It is a common custom to review one’s life at the end of each calendar year. We do so to remember the many good things that happened to us over the past 12 months, as well as all the struggles we endured.
For St. John Paul II, this act should be done in the light of the family, both our own family and the “human family” in general. He explains this type of review in his first Te Deum homily as pope in 1978.
Fostering fraternity in the “human family”
This Sunday is also the last day of the year 1978. We have gathered here, in this liturgy to give thanks to God for all the good he has bestowed on us and given us the grace to do during the past year, and to ask his forgiveness for all that, being contrary to good, is also contrary to his holy will.

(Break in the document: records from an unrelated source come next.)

Lemma purge_sessions_spared d n d' : sql_purge_sessions now d = Some (n, d') → spared cfg T d d'.
Proof.
  intros [= <- <-]. split; try done; [|by apply same_jobs].
  apply delete_where_pruned. unfold session_expired. intros _ s ?. zb. lia.
Qed.
Lemma purge_tokens_spared d n d' : sql_purge_tokens now d = Some (n, d') → spared cfg T d d'.
Proof.
  intros [= <- <-]. split; try done.
  - apply delete_where_pruned. unfold token_dead. intros _ t [?|?]%orb_true_iff; apply orb_true_iff;
      [left; zb; lia|by right].
  - intros id b'. rsimp. intros (b & <- & Hb)%lookup_fmap_Some. exists b. split; [done|].
    split; [by destruct b|]. cbn. destruct (ob_token_id b) as [t|]; [|by left]. cbn.
    case_decide as E; [by left|right]. split; [done|]. exists t. split; [done|]. by apply eq_None_not_Some.
  - intros id b Hb _. rsimp. rewrite lookup_fmap, Hb. by eexists.
Qed.
Lemma purge_stale_spared d n d' : sql_purge_stale (24 * Hour) now d = Some (n, d') → spared cfg T d d'.
Proof.
  intros [= <- <-]. split; try done; [|by apply same_jobs].
  apply delete_where_pruned. unfold stale. intros _ b ?. zb. lia.
Qed.
Lemma purge_audit_spared d n d' :
  0 < AuditRetention cfg → sql_purge_audit (AuditRetention cfg) now d = Some (n, d') → spared cfg T d d'.
Proof.
  intros Hr [= <- <-]. split; try done; [|by apply same_jobs]. apply filter_trimmed. intros r ?. lia.
Qed.
Lemma purge_jobs_spared d n d' : sql_purge_jobs outboxRetention now d = Some (n, d') → spared cfg T d d'.
Proof.
  intros [= <- <-]. split; try done.
  - rsimp. intros id b [Hb _]%lookup_delete_where_Some. exists b. split; [done|apply same_job_refl].
  - rsimp. intros id b Hb Hf. exists b. apply lookup_delete_where_Some. split; [done|].
    revert Hf. unfold finished. destruct (is_pending b); cbn; rewrite ?orb_false_r; intros ?; zb; lia.
Qed.
Lemma purge_events_spared d n d' : sql_purge_events outboxRetention now d = Some (n, d') → spared cfg T d d'.
Proof. intros [= <- <-]. split; try done; [by apply same_jobs|]. apply filter_trimmed. intros e ?. lia. Qed.
End statements.

Section loop.
Context (cfg : Config) (T : Z) (o : oracle).
Hypothesis clock : ∀ i, o_dbclock o i ≤ T.

Lemma PurgeExpired_spares : spares cfg T o PurgeExpired.
Proof. apply exec_spares; [done|]. intros. by eapply purge_sessions_spared. Qed.
Lemma PurgeExpiredTokens_spares : spares cfg T o PurgeExpiredTokens.
Proof. apply exec_spares; [done|]. intros. by eapply purge_tokens_spared. Qed.
Lemma PurgeStale_spares : spares cfg T o (PurgeStale (24 * Hour)).
Proof. apply exec_spares; [done|]. intros. by eapply purge_stale_spared. Qed.
Lemma PurgeOlderThan_spares :
  spares cfg T o (if 0 <? AuditRetention cfg then PurgeOlderThan (AuditRetention cfg) else mret (Ok 0)).
Proof.
  destruct (0 <? AuditRetention cfg) eqn:E; zb; [|by intros w].
  apply exec_spares; [done|]. intros. by eapply purge_audit_spared.
Qed.
Lemma purge_jobs_spares : spares cfg T o (exec Pool (sql_purge_jobs outboxRetention)).
Proof. apply exec_spares; [done|]. intros. by eapply purge_jobs_spared. Qed.
Lemma purge_events_spares : spares cfg T o (exec Pool (sql_purge_events outboxRetention)).
Proof. apply exec_spares; [done|]. intros. by eapply purge_events_spared. Qed.

Lemma spares_ret {A} (a : A) : spares cfg T o (mret a).
Proof. by intros w. Qed.
End loop.

(** Which rows a computation built from these may remove. *)
Ltac solve_spares :=
  repeat lazymatch goal with
  | |- spares _ _ _ (bindE _ _) => apply spares_bindE
  | |- spares _ _ _ (mbind _ _) => apply spares_bind
  | |- spares _ _ _ (mret _) => apply spares_ret
  | |- spares _ _ _ _ => first
    [ apply PurgeExpired_spares | apply PurgeExpiredTokens_spares | apply PurgeStale_spares
    | apply PurgeOlderThan_spares | apply purge_jobs_spares | apply purge_events_spares ]; assumption
  | |- forall _, _ => intro
  end.
Lemma runMaintenance_spares cfg T o ticks :
  (∀ i, o_dbclock o i ≤ T) → spares cfg T o (runMaintenance cfg ticks).
Proof.
  intros clock. assert (Ht : spares cfg T o (maintenance_turn cfg)).
  { unfold maintenance_turn, PurgeFinished. solve_spares. }
  induction ticks as [|ticks IH]; [done|]. cbn [runMaintenance].
  apply spares_bind; [done|intros n]. apply spares_bind; [done|intros m; apply spares_ret].
Qed.
(* ===== verification/Upkeep.v ===== *)
(** * Upkeep: what the whole program maintains

    [Maintained cfg kr I] is the interface between an invariant of the tables
    and the program: the statements, and the few transactions, across which
    the invariant has to survive.  Whatever implements it survives every store
    operation, every handler but those that open sessions, the worker, the
    purges and the import, whatever the database answers; with [Enters], the
    two transactions that open a session, the whole of [ServeHTTP]. *)

From S2P Require Import Prelude GoLib GoUnicode GoHash GoNet GoUrl GoMux Schema World Logic Crypto Users ImportCmd Session RateLimit Tokens AuditLog Keyring Outbox Worker OAuth Config Ui Http Descriptor Webhook Service EndUser Flows Answer Server Maintenance.

(** ** The interface *)
Definition both (I J : db → Prop) (d : db) : Prop := I d ∧ J d.
(** The account [uid] has the e-mail address [to]. *)
Definition addressed `{Postgres} (uid to : string) (d : db) : Prop :=
  ∃ u, users d !! uid = Some u ∧ citext (u_email u) = citext to.

(** Path and subject of the link of each purpose. *)
Definition link_kind (p : Purpose) : string * string :=
  match p with
  | PurposeReset => ("/reset/confirm", "Restablecé tu contraseña")
  | PurposeVerify => ("/verify", "Verificá tu email")
  | PurposeMagicLink => ("/magiclink/confirm", "Tu enlace de acceso")
  end.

Allow me, in this thanksgiving and in this request for forgiveness, to use also the criterion of the family, this time, however, in the wider sense. As God is the Father, then the criterion of the family has also this dimension; it refers to all human communities, societies, nations and countries; it refers to the Church and to mankind.
Concluding this year in this way, let us give thanks to God for everything that—in the various spheres of earthly existence—makes men even more of a “family,” that is, more brothers and sisters, who have in common the one Father. At the same time, let us ask for forgiveness for everything that is alien to the common brotherhood of men, that destroys the unity of the human family, that threatens it and impedes it.
This type of review looks critically at our own lives and examines how we helped sow fraternity in our community, or if we sowed discord in the human family.
Protecting life and married love
In addition to the larger “human family,” St. John Paul II also mentions in that same homily two areas that we should examine in our own lives. He urges everyone to review how you have protected life and the sanctity of married love.
[H]ere it is a question of two fundamental values which fall strictly into the context of what we call “conjugal love.” The first of them is the value of the person which is expressed in absolute mutual faithfulness until death: the faithfulness of the husband to his wife and of the wife to her husband.
The consequence of this affirmation of the value of the person, which is expressed in the mutual relationship between husband and wife, must also be respect for the personal value of the new life, that is, of the child, from the first moment of his conception.
In this way, we can look at our own lives and see how we have supported the dignity of every human person, starting from their conception. Furthermore, we can examine how we have promoted the value of faithfulness in married life, recognizing the importance of the family and its connection to the fabric of society.
As we look toward the New Year, let us look back and give thanks for many things, but also ask forgiveness from anyone we may have hurt.